Third, the Zero-Sum Claim asserts that a benefit to some races is effectively a negative for members of other races. This form differs from the standard disparate impact claim in which a differentiation on facially neutral grounds (test scores, a legacy preference, etc.) is alleged to have a disparate impact on a group defined by a protected trait (race, for example). To say that a benefit for people with X is a detriment for people without X is not the same as saying that a benefit for people with X is a detriment for people with Y. Because disparate impact claims have this latter form, one more step is needed to fully dismantle the distinction between disparate treatment and disparate impact, which is likely why the Complainants challenging Harvard’s legacy preference made only a disparate impact claim and not, at the same time, a disparate treatment claim.

So, the modest first claim I am making is this: the fact that a benefit to some people becomes a negative to others because of its effect in a zero-sum context lessens the clarity of the distinction between disparate treatment and disparate impact. Of this modest claim, I am quite confident. At the same time, I wonder whether it is possible to advance a stronger argument: that Complainants challenging Harvard’s legacy preference might have alleged that this policy makes race — specifically, the races of non-white students — a negative.

Let’s try out that argument.

  1. The legacy preference provides a benefit for legacies.
  2. In a zero-sum context, a benefit to people with X becomes a detriment to people without X if the benefit has that effect. [The Zero-Sum Claim]
  3. Thus, a benefit to legacies is a detriment to non-legacies in the Harvard application process. [Modest Conclusion]
  4. Legacies are predominantly white.
  5. Thus, the legacy preference not only has the effect of disadvantaging applicants who are non-legacies, it also functionally disadvantages non-white applicants.
  6. Therefore, the legacy preference constitutes not only a preference for legacies but also, at the same time, a negative for both non-legacies and non-whites. [Strong Conclusion]

Step six dismantles the distinction between disparate treatment and disparate impact.

Chief Justice Roberts might respond to this argument by disputing that steps 1–5 lead to the conclusion in step 6. To do so, he might point out that a legacy preference will functionally disadvantage all non-legacies, but it does not disadvantage all non-white applicants (as some non-white applicants are also legacies). And so, the legacy preference does count as a minus for non-legacies but not as a minus for non-white applicants.

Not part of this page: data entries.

Lemma quiet_fail_with (e : error) : quiet (fail_with e).
Proof. reflexivity. Qed.

Lemma quiet_printJson (data : value) : quiet (printJson data).
Proof. reflexivity. Qed.

(** *** The [list] commands *)

Lemma limit_given (fields : list (jsstring * value)) (limit : value) :
  lookup_field (lit "limit") fields = Some limit -> limit <> VUndefined ->
  limit_parameter (VObj fields) = ret limit.
Proof.
  intros Hl Hdef. unfold limit_parameter, own_property. rewrite Hl. simpl.
  now destruct limit.
Qed.

Lemma limit_omitted (arg : value) :
  arg = VUndefined
  \/ (exists fields, arg = VObj fields /\ lookup_field (lit "limit") fields = None) ->
  limit_parameter arg = ret (VNum (num_of_Z 50)).
Proof.
  intros [->|(fields & -> & Hl)]; [reflexivity|].
  unfold limit_parameter, own_property. now rewrite Hl.
Qed.

Lemma withSpinner_run {A} (text : jsstring) (t : list event) (o : outcome A) :
  withSpinner text (t, o)
  = (SpinnerStart text :: t ++ match o with Exited _ => [] | _ => [SpinnerStop] end, o).
Proof.
  unfold withSpinner. rewrite emit_after.
  destruct o as [a|e|code]; unfold after, bind, try_catch; simpl;
    now rewrite ?app_nil_r.
Qed.

Lemma try_bind_outcome {A B} (t : list event) (o : outcome A) (k : A -> Out B)
    (handler : error -> Out B) :
  try_catch (x <- (t, o) ;; k x) handler
  = after t match o with
            | Returned a => try_catch (k a) handler
            | Thrown e => handler e
            | Exited code => process_exit code
            end.
Proof.
  destruct o as [a|e|code].
  - rewrite bind_returned. fold (after t (k a)). apply try_catch_after.
  - unfold after, bind, try_catch. now destruct (handler e).
  - unfold after. simpl. now rewrite app_nil_r.
Qed.

Lemma operation_result_settles (reply : net_reply) :
  match snd (operation_result reply) with Exited _ => False | _ => True end.
Proof.
  unfold operation_result.
  destruct reply as [st d|msg|msg]; unfold settle;
    [destruct ((200 <=? st) && (st <? 300))%Z; [exact I|] | |];
    rewrite bind_throw; unfold throw at 1, try_catch; handler_throws; exact I.
Qed.

Lemma list_action_run (w : world) (text path : jsstring) (columns : list column)
    (options : list_options) :
  apiKey (w_config w) <> [] ->
  let r := list_request w path (VNum (parseInt (options_limit options))) in
  list_action w text (list_operation path) columns options
  = after [ConfigGet KApiKey; SpinnerStart text; ConfigGet KApiKey; Request r; SpinnerStop]
      (list_finish columns options (snd (operation_result (w_net w r)))).
Proof.
  intros Hkey r. unfold list_action.
  rewrite (requireAuth_configured w Hkey), bind_returned.
  rewrite (list_operation_run path w _ (VNum (parseInt (options_limit options))))
    by now apply limit_given.
  fold (list_request w path (VNum (parseInt (options_limit options)))). fold r.
  rewrite withSpinner_run, try_bind_outcome.
  pose proof (operation_result_settles (w_net w r)) as Hsettles.
  unfold list_finish.
  destruct (snd (operation_result (w_net w r))) as [data|e|code]; [| |destruct Hsettles];
    unfold after; simpl; reflexivity.
Qed.

Lemma list_action_requests (w : world) (text path : jsstring) (columns : list column)
    (options : list_options) :
  apiKey (w_config w) <> [] ->
  requests (list_action w text (list_operation path) columns options)
  = [list_request w path (VNum (parseInt (options_limit options)))].
Proof.
  intros Hkey. rewrite list_action_run by assumption.
  assert (Hquiet : forall o, quiet (list_finish columns options o)).
  { intros [data|e|code]; unfold list_finish; [|reflexivity..].
    apply quiet_try_catch; [|intros; apply quiet_fail_with].
    destruct (opt_json options); [apply quiet_printJson|].
    apply quiet_bind; [apply quiet_extract_records | intros; apply quiet_printTable]. }
  unfold requests, after. simpl. f_equal. apply Hquiet.
Qed.

Lemma list_endpoint_operation (op : world -> value -> Out value) (path : jsstring) :
  In (op, path) list_endpoints -> op = list_operation path.
Proof.
  unfold list_endpoints. simpl.
  intros [Heq|[Heq|[Heq|[Heq|[Heq|[]]]]]]; now inversion Heq.
Qed.

Lemma as_list_command_action (w : world) (c : command) (path : jsstring)
    (options : list_options) :
  as_list_command c = Some (path, options) ->
  exists text columns, action w c = list_action w text (list_operation path) columns options.
Proof.
  destruct c; simpl; intros Heq; inversion Heq; subst; do 2 eexists; reflexivity.
Qed.

(** C9: a list operation given the limit [L] issues one request, with the
    query parameter [limit] equal to [L], and with 50 when the limit is
    left out.  A configured [list] command issues one request, whose
    limit is the number read from the [--limit] option: the number a
    decimal numeral denotes, and 50 when the option is left out. *)
Theorem list_limit (w : world) :
  (forall op path, In (op, path) list_endpoints ->
     (forall fields L,
         lookup_field (lit "limit") fields = Some L -> L <> VUndefined ->
         requests (op w (VObj fields)) = [list_request w path L])
     /\ (forall arg, limit_left_out arg ->
         requests (op w arg) = [list_request w path (VNum (num_of_Z 50))]))
  /\ (forall c path options,
        as_list_command c = Some (path, options) -> apiKey (w_config w) <> [] ->
        requests (action w c)
        = [list_request w path (VNum (parseInt (options_limit options)))]
        /\ (opt_limit options = None -> parseInt (options_limit options) = num_of_Z 50)
        /\ (forall n : nat, opt_limit options = Some (decimal n) ->
              parseInt (options_limit options) = num_of_Z (Z.of_nat n))).
Proof.
  split.
  - intros op path Hin. rewrite (list_endpoint_operation op path Hin). split.
    + intros fields L Hl Hdef.
      now rewrite (list_operation_run path w _ L (limit_given fields L Hl Hdef)).
    + intros arg Harg.
      now rewrite (list_operation_run path w _ _ (limit_omitted arg Harg)).
  - intros c path options Hc Hkey.
    destruct (as_list_command_action w c path options Hc) as (text & columns & ->).
    split; [now apply list_action_requests|]. unfold options_limit. split.
    + intros ->. simpl. change (lit "50") with (decimal 50). apply parseInt_decimal.
    + intros n ->. simpl. apply parseInt_decimal.
Qed.

(** *** Failures through axios *)

(** A reply outside 200..299 makes every operation throw the error of its
    kind; no reply, the network error; a request that was never sent, the
    error axios gave. *)
Lemma operation_result_failure (reply : net_reply) :
  operation_result reply
  = match reply with
    | Reply st body =>
        if ((200 <=? st) && (st <? 300))%Z then ret body
        else throw (kind_error (failure_kind st body))
    | NoReply _ => throw (kind_error NetworkError)
    | NotSent msg =>
        throw {| err_response := None; err_request := false; err_message := msg |}
    end.
Proof.
  unfold operation_result.
  destruct reply as [st body|msg|msg]; unfold settle; [|reflexivity..].
  destruct ((200 <=? st) && (st <? 300))%Z; [reflexivity|].
  rewrite bind_throw. unfold throw at 1, try_catch.
  match goal with |- context [@handleApiError _ ?A ?e] =>
    rewrite (@handleApiError_kind A e st body) by reflexivity
  end.
  reflexivity.
Qed.

(** *** [farms list --json] *)

Lemma operation_result_ok (st : Z) (body : value) :
  (200 <= st < 300)%Z -> operation_result (Reply st body) = ret body.
Proof.
  intros Hst. unfold operation_result, settle.
  assert (Hrange : ((200 <=? st) && (st <? 300))%Z = true).
  { apply andb_true_iff. rewrite Z.leb_le, Z.ltb_lt. lia. }
  now rewrite Hrange.
Qed.

(** C2, as the code has it: a configured [farms list --json] writes the
    decoded body as it came, envelope included, as JSON at two spaces to
    the level; for the body of the example that is the object with its
    [results] key, not the bare array. *)
Theorem farms_list_json (w : world) (limit : option jsstring) (st : Z) (body : value) :
  apiKey (w_config w) <> [] ->
  (forall r, w_net w r = Reply st body) -> (200 <= st < 300)%Z ->
  action w (FarmsList {| opt_limit := limit; opt_json := true |})
  = ([ConfigGet KApiKey; SpinnerStart (lit "Fetching farms..."); ConfigGet KApiKey;
      Request (list_request w (lit "/v4/farms")
                 (VNum (parseInt (default (lit "50") limit))));
      SpinnerStop; Stdout (shown (JSON_stringify2 body))],
     Returned tt)
  /\ JSON_stringify2 farms_envelope = VStr farms_envelope_text.
Proof.
  intros Hkey Hnet Hst. split; [|reflexivity].
  unfold action, listFarms. rewrite list_action_run by assumption.
  rewrite Hnet, operation_result_ok by assumption. reflexivity.
Qed.

(** ** Commands as a whole *)

(** *** Computations that only print *)

Lemma prints_ret {A} (a : A) : prints (ret a).
Proof. split; [constructor | discriminate]. Qed.

Lemma prints_throw {A} (e : error) : prints (@throw _ A e).
Proof. split; [constructor | discriminate]. Qed.

Lemma prints_console_log (text : jsstring) : prints (console_log text).
Proof. split; [repeat constructor | discriminate]. Qed.

Lemma prints_console_error (text : jsstring) : prints (console_error text).
Proof. split; [repeat constructor | discriminate]. Qed.

Lemma prints_bind {A B} (m : Out A) (k : A -> Out B) :
  prints m -> (forall a, prints (k a)) -> prints (x <- m ;; k x).
Proof.
  intros [Hm Hexit] Hk. destruct m as [t [a|e|code]]; simpl in *.
  - destruct (Hk a) as [Hka Hkexit]. unfold bind. destruct (k a) as [t' r]. simpl in *.
    split; [now apply Forall_app | exact Hkexit].
  - split; [exact Hm | discriminate].
  - now destruct (Hexit code).
Qed.

Lemma prints_try_catch {A} (m : Out A) (handler : error -> Out A) :
  prints m -> (forall e, prints (handler e)) -> prints (try_catch m handler).
Proof.
  intros [Hm Hexit] Hh. destruct m as [t [a|e|code]]; simpl in *.
  - split; [exact Hm | discriminate].
  - destruct (Hh e) as [Hhe Hhexit]. destruct (handler e) as [t' r]. simpl in *.
    split; [now apply Forall_app | exact Hhexit].
  - now destruct (Hexit code).
Qed.

Lemma prints_fold_each {S A} (f : S -> A -> Out S) (l : list A) :
  (forall s x, prints (f s x)) -> forall s, prints (fold_each f s l).
Proof.
  intros Hf. induction l as [|x l IH]; intros s; simpl; [apply prints_ret|].
  apply prints_bind; [apply Hf | apply IH].
Qed.

Lemma prints_for_each {A} (f : A -> Out unit) (l : list A) :
  (forall x, prints (f x)) -> prints (for_each f l).
Proof.
  intros Hf. induction l as [|x l IH]; simpl; [apply prints_ret|].
  apply prints_bind; [apply Hf | intros _; apply IH].
Qed.

Lemma prints_map_each {A B} (f : A -> Out B) (l : list A) :
  (forall x, prints (f x)) -> prints (map_each f l).
Proof.
  intros Hf. induction l as [|x l IH]; simpl; [apply prints_ret|].
  apply prints_bind; [apply Hf | intros y].
  apply prints_bind; [apply IH | intros; apply prints_ret].
Qed.

Lemma prints_lift {A} (r : error + A) : prints (lift r).
Proof. destruct r; [apply prints_throw | apply prints_ret]. Qed.

Lemma prints_property (v : value) (k : jsstring) : prints (property v k).
Proof. unfold property. destruct (property_fault v k); [apply prints_throw | apply prints_ret]. Qed.

Ltac prints_step :=
  first
    [ apply prints_ret
    | apply prints_throw
    | apply prints_console_log
    | apply prints_console_error
    | apply prints_lift
    | apply prints_property
    | apply prints_bind
    | apply prints_try_catch
    | apply prints_fold_each
    | apply prints_for_each
    | apply prints_map_each
    | progress intros
    | match goal with
      | |- prints (if ?b then _ else _) => destruct b
      | |- prints (match ?x with _ => _ end) => destruct x
      end ].

Ltac prints_all := repeat prints_step.

Lemma prints_printTable (data : value) (columns : list column) :
  prints (printTable data columns).
Proof.
  unfold printTable, measure_column, print_row, data_rows, cell_text.
  prints_all.
Qed.

Lemma prints_printJson (data : value) : prints (printJson data).
Proof. apply prints_console_log. Qed.

Lemma prints_extract_records (data : value) : prints (extract_records data).
Proof. unfold extract_records. prints_all. Qed.

Lemma prints_quiet {A} (m : Out A) : prints m -> quiet m.
Proof.
  intros [Hm _]. unfold quiet, requests. induction Hm as [|ev t Hev _ IH]; [reflexivity|].
  simpl. destruct ev; simpl in *; try contradiction; exact IH.
Qed.

(** *** The shape of an action *)

(** Every action is the guard, then the operation under the spinner, then
    the body as JSON or a rendering that only prints; one handler around
    it all. *)
Lemma action_shape (c : command) :
  exists render : value -> Out unit,
    (forall data, prints (render data))
    /\ forall w,
         action w c
         = (requireAuth w ;;
            try_catch
              (data <- withSpinner (command_text c) (call w (command_call c)) ;;
               if command_json c then printJson data else render data)
              fail_with).
Proof.
  destruct c; simpl;
    unfold list_action, fields_get, fields_create, farms_get, boundaries_get, activity_get;
    refine (ex_intro _ _ (conj _ (fun w => eq_refl))).
  all: intros data; unfold console_log2, acres_text; prints_all;
    try apply prints_printTable; try apply prints_extract_records.
Qed.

Is this rebuttal effective?

It certainly describes a feature that distinguishes the two cases. But merely pointing out a difference does not tell us that the difference matters. One could hardly explain to two plaintiffs with similar cases that one won and the other lost because the former was wearing a blue shirt and the latter was not. So, the question we must consider is whether the difference this rebuttal refers to is a relevant difference. Does it matter that all non-legacies will be burdened by the legacy preference and only some, most, or nearly all non-white applicants will be burdened by it?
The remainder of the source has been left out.